ALGUNS DILEMAS ÉTICOS E JURÍDICOS:
 " genetização da vida": redução do "ser humano à sua dimensão exclusivamente biológica, ou , até mesmo à sua expressão genética" (SIQUEIRA; DINIZ, 2003, p.226);
 reafirmação da pretensão de determinismo genético e da eugenia;
 uso discriminatório das informações genéticas por terceiros (práticas discriminatórias nas relações de trabalho, nas relações privadas de convênios privados de saúde e de aposentadoria e de apólices de seguro de vida);
PROTEÇÃO DO CÓDIGO GENÉTICO HUMANO
• Em 1992, foi celebrado o Convênio das Nações Unidas sobre a Diversidade Biológica, que tratou da diversidade genética da humanidade. Já ano seguinte em 1993, surgiu a Declaração de Bilbao, que ressaltava a importância dos novos conhecimentos advindos das pesquisas genéticas e advertia sobre alguns problemas surgidos desse conhecimento.
• Em 1993, surgiu a Declaração de Bilbao, essa declaração é fruto da Reunião Internacional sobre “O Direito ante o Projeto Genoma Humano”, “promovida e organizada pela Fundación Banco Bilbao Vizcaya, com a colaboração da Diputación Foral de Bizkaia e da Universidad de Deusto”.
• Em 1994, foi elaborada, por membros da Unesco, a Declaração Universal dos Direitos Humanos das Gerações Futuras. 

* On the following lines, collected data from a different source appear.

Lemma steps_related marks evs cl cl' : related zero_cmd n marks cl -> steps zero_cmd evs cl = Some cl' -> related zero_cmd n marks cl'.
Proof.
  revert cl. induction evs as [|ev evs IH]; intros cl Hrel Hs; cbn in Hs; [by simplify_eq|].
  apply bind_Some in Hs as (cl1 & H1 & H2). eapply IH; [|done]. by eapply step_related.
Qed.

Lemma reaches_related unreliable cl : reaches zero_cmd n unreliable cl -> related zero_cmd n [] cl.
Proof. induction 1; [apply related_fresh|by eapply step_related]. Qed.

(** C2: Raft on labrpc refines RaftNet.  However the goroutines, the network and a test interleave, whatever labrpc drops, delays,
    reorders or executes after its client has given up, and whatever crashed instances go on doing: there is a
    reachable world of RaftNet in which every server that runs is in exactly the state of its instance, with what it has applied,
    and every server that is down has the persister that its next instance will be made from. *)
Theorem cluster_refines unreliable cl :
  reaches zero_cmd n unreliable cl ->
  exists w, reachable zero_cmd n w /\
    (forall i p, rafts (conf cl) !! i = Some (Some p) -> exists nd, node p cl = Some nd /\ RaftNet.servers w !! i = Some (o_server nd)) /\
    (forall i, rafts (conf cl) !! i = Some None -> exists s, RaftNet.servers w !! i = Some s /\
       persister (s_raft s) = default MakePersister (mjoin (saved (conf cl) !! i))).
Proof.
  intros (w & owners & idx & [Hr _] & HW & HS)%reaches_related. exists w. split_and!; [done| |apply HS].
  intros i p Hi. destruct (w_runs _ _ _ HW i p Hi) as (_ & nd & Hn & _). exists nd. split; [done|]. by eapply HS.
Qed.

(** ** One leader *)

(** The test waits, so its configuration stays. *)
Lemma conf_rpc ev cl cl' : rpc ev cl = Some cl' -> conf cl' = conf cl.
Proof. unfold rpc. intros (s & _ & Hs)%bind_Some. case_match; by simplify_eq. Qed.

Lemma conf_step ev cl cl' : background ev = true -> step zero_cmd ev cl = Some cl' -> conf cl' = conf cl.
Proof.
  intros Hb Hs. destruct ev; try done; cbn in Hs; try (by eapply conf_rpc);
    unfold tick, runG, call, start, applyBegins, applyEnds, handler, return_ in Hs;
    repeat (first [apply bind_Some in Hs as (? & ? & Hs) | case_match | progress simplify_eq/=]); try done;
    match goal with H : rpc _ _ = Some _ |- _ => by apply conf_rpc in H end.
Qed.

Lemma conf_steps evs cl cl' : forallb background evs = true -> steps zero_cmd evs cl = Some cl' -> conf cl' = conf cl.
Proof.
  revert cl. induction evs as [|ev evs IH]; intros cl Hb Hs; cbn in Hb, Hs; [by simplify_eq|].
  apply andb_true_iff in Hb as [Hb Hbs]. apply bind_Some in Hs as (cl1 & H1 & H2). rewrite (IH cl1 Hbs H2). by eapply conf_step.
Qed.

(** An instance that runs and leads has won its term. *)
Lemma leader_marked marks cl i p nd :
  related zero_cmd n marks cl -> rafts (conf cl) !! i = Some (Some p) -> node p cl = Some nd -> whoami (raftOf nd) = Leader ->
  related zero_cmd n ((i, currentTerm (Stat (raftOf nd))) :: marks) cl /\ 0 <= currentTerm (Stat (raftOf nd)).
Proof.
  intros (w & owners & idx & Hf & HW & HS) Hi Hn Hl. pose proof (follows_Inv _ _ _ _ Hf) as HI.
  assert (RaftNet.servers w !! i = Some (o_server nd)) as Hs by by eapply HS. split.
  - exists w, owners, idx. split; [|done]. split; [apply Hf|]. constructor; [by apply (leader_led zero_cmd)|apply Hf].
  - destruct (inv_server _ _ HI _ _ Hs) as (Hok & _). apply Hok.
Qed.

(** Two elections of one term have one winner. *)
Lemma marks_unique marks cl i j t : related zero_cmd n marks cl -> (i, t) ∈ marks -> (j, t) ∈ marks -> i = j.
Proof.
  intros (w & _ & _ & Hf & _) Hi Hj. pose proof (follows_Inv _ _ _ _ Hf) as HI. destruct Hf as [_ Hm]. rewrite Forall_forall in Hm.
  exact (led_unique zero_cmd w i j t HI (Hm _ Hi) (Hm _ Hj)).
Qed.

Lemma leadersOf_spec state (c : config C byte) t i : i ∈ leadersOf state c t <-> isConnected c i = true /\ state i = (t, true) /\ (i < RaftConfig.n c)%nat.
Proof. unfold leadersOf. rewrite list_elem_of_filter, elem_of_seq. split; [intros [[??]?]|intros (?&?&?)]; (repeat split); auto with lia. Qed.

Lemma leaderTerms_spec state (c : config C byte) t : t ∈ leaderTerms state c <-> exists i, isConnected c i = true /\ state i = (t, true) /\ (i < RaftConfig.n c)%nat.
Proof.
  unfold leaderTerms. rewrite list_elem_of_fmap. setoid_rewrite list_elem_of_filter. setoid_rewrite elem_of_seq. split.
  - intros (i & -> & [Hc Hl] & Hi). exists i. destruct (state i) as [t b]. cbn in *. subst. split_and!; [done..|lia].
  - intros (i & Hc & Hs & Hi). exists i. rewrite Hs. split_and!; done || lia.
Qed.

• Em 1995, foi redigido o Projeto de Convênio de Bioética do Conselho da Europa, que foi considerado pioneiro no Direito Internacional, pois tinha como objeto a investigação não terapêutica do embrião in vitro.

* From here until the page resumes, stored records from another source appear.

(** [make_partition] with [partition] cuts off the leader.  When the number of servers is odd
    and at least three, the two parts hold every server once, the first is a majority without
    the leader, and after [partition] two servers can talk exactly when they are in the same
    part. *)
Theorem leader_cut_off k unreliable mrs names t ops L c0 c b l :
  sound_names k names -> Nat.odd k = true -> (3 <= k)%nat ->
  absRun (Srv := Srv) k ops (allUp k names) = Some L ->
  make_config k unreliable mrs names t = Some c0 -> runOps ops c0 = Some c -> Leader c = Some (b, l) ->
  exists p1 p2 c', make_partition c = Some (p1, p2) /\ partition p1 p2 c = Some c' /\
    (p1 ++ p2 ≡ₚ seq 0 k) /\ (2 * length p1 > k)%nat /\ last p2 = Some l /\ (l ∉ p1) /\
    forall i j e, endnameOf c' i j = Some e -> isEnabled (inl e) (net c') = bool_decide ((i ∈ p1) <-> (j ∈ p1)).
Proof.
  intros Hnames Hodd Hk Ha Hc0 Hc Hl. destruct (make_config_refines k unreliable mrs names t Hnames) as (c0' & Hc0' & HR0 & Hst0 & Hn0).
  assert (c0' = c0) as -> by congruence.
  destruct (ops_simulated k ops _ L c0 HR0 Hst0 Hn0 Ha) as (c1 & Hc1 & HR & Hst & Hn). assert (c1 = c) as -> by congruence.
  pose proof (Leader_bound c b l Hl ltac:(lia)) as Hlt. rewrite Hn in Hlt.
  destruct (partsFor_spec k l Hlt ltac:(lia)) as (p1 & p2 & Hp & Hl1 & Hl2 & E).
  assert (length p2 <> 0%nat) as Hk2 by (rewrite Hl2; intros ?%Nat.div_small_iff; lia).
  assert (Nat.even k = false) as Hev by (unfold Nat.odd in Hodd; by destruct (Nat.even k)). rewrite Hev in E. cbn [app] in E.
  assert (p1 ++ p2 ≡ₚ seq 0 k) as Hperm by (rewrite E; by apply filter_seq_others).
  assert (NoDup (p1 ++ p2)) as Hnd by (rewrite Hperm; apply NoDup_seq).
  assert (Hall : forall x, x ∈ p1 ++ p2 <-> (x < k)%nat) by (intros x; rewrite Hperm, elem_of_seq; lia).
  destruct (partition_refines p1 p2 L c HR Hst) as (rn & Hpart & HR'); [|done|].
  { apply Forall_forall. intros x Hx. rewrite Hn. by apply Hall. }
  exists p1, p2, (set_net rn c). split_and!.
  - unfold make_partition. rewrite Hl. cbn. by rewrite Hn.
  - done.
  - done.
  - rewrite Hl1. pose proof (Nat.div_mod k 2 ltac:(lia)). pose proof (Nat.mod_upper_bound k 2 ltac:(lia)). lia.
  - destruct p2 as [|x p2 _] using rev_ind; [by destruct Hk2|].
    rewrite app_assoc in E. apply app_inj_tail in E as [_ ->]. apply last_snoc.
  - intros Hin. destruct p2 as [|x p2 _] using rev_ind; [by destruct Hk2|].
    rewrite app_assoc in E. apply app_inj_tail in E as [_ ->]. apply NoDup_app in Hnd as (_ & Hd & _). apply (Hd l Hin). set_solver.
  - intros i j e He. rewrite (rf_up _ _ HR' (SrvEnd i j) e He). cbn. unfold switch. cbn.
    destruct (endnameOf_bounds _ _ _ _ (rf_shape _ _ HR') He) as [Hi Hj]. cbn in Hi, Hj. rewrite Hn in Hi, Hj.
    apply Hall, elem_of_app in Hi. apply Hall, elem_of_app in Hj. apply NoDup_app in Hnd as (_ & Hd & _).
    repeat case_bool_decide; cbn; try done; exfalso; naive_solver.
Qed.
End Network.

• Em 1996, surgiu a Declaração Ibero-Latino-Americana sobre Ética e Genética, revisada em 1998 em Buenos Aires. 
• Em 11 de novembro de 1997, foi aprovada pela XXIX Conferência da Unesco a Declaração Universal sobre o Genoma Humano e os Direitos Humanos, elaborada pelo Comitê Internacional de Bioética da Unesco.
Declaração universal sobre o genoma humano e os direitos humanos
 materializou o trânsito da bioética para o biodireito, com a consagração dos princípios da bioética;
 é "mais uma etapa no processo de inserção de valores morais na construção de uma ordem jurídica";
 a partir desse declaração se criou uma categoria nova de direitos humanos: “o direito ao patrimônio genético e a todos os aspectos de sua manifestação” (BARRETO, 1998).
	Declaração Universal sobre o Genoma Humano e os Direitos Humanos
	 Proclama o genoma humano e a informação nele contida como patrimônio comum da humanidade ao afirmar que o genoma humano é a "unidade fundamental de todos os membros da família humana" (Art. 1º).
	Declaração Internacional sobre os dados Genéticos Humano aprovada por unanimidade e a aclamação em 16 de outubro de 2004, na 32ª sessão da Conferência Geral da Unesco.
	Reafirma os princípios anteriormente consagrados pela Declaração Universal sobre o Genoma Humano e os Direitos Humanos.
	Declaração Universal sobre Bioética e Direitos Humanos, elaborada pela UNESCO em 2005.
	Reconhece o acesso Universal às conquistas biotecnológicas.
	A par do reconhecimento de acesso universal às conquistas biotecnológicas, a Declaração Universal sobre Bioética e Direitos Humanos tutela: 
• a dignidade humana e direitos humanos (arts. 2º e 3º); 
• a beneficência e a não maleficência (art. 4º); 
• a autonomia e responsabilidade individual (art. 5º); 
• o consentimento livre e esclarecido (art. 6º); 
• o respeito pela vulnerabilidade humana e pela integridade individual (art. 8º); 
• a privacidade e confidencialidade (art. 9º); 
• a igualdade formal e material, a justiça e a equidade (art. 10); 
• a não discriminação e a não estigmatização (art. 11); 
• o respeito pela diversidade cultural e pelo pluralismo (art. 12); 
• a solidariedade e a cooperação (art. 13); 
• a responsabilidade social e a saúde (art. 14); 
• o compartilhamento de benefícios (art. 15); 
• a proteção das gerações futuras (art. 16); 
• a proteção do meio ambiente, da biosfera e da biodiversidade (art. 17).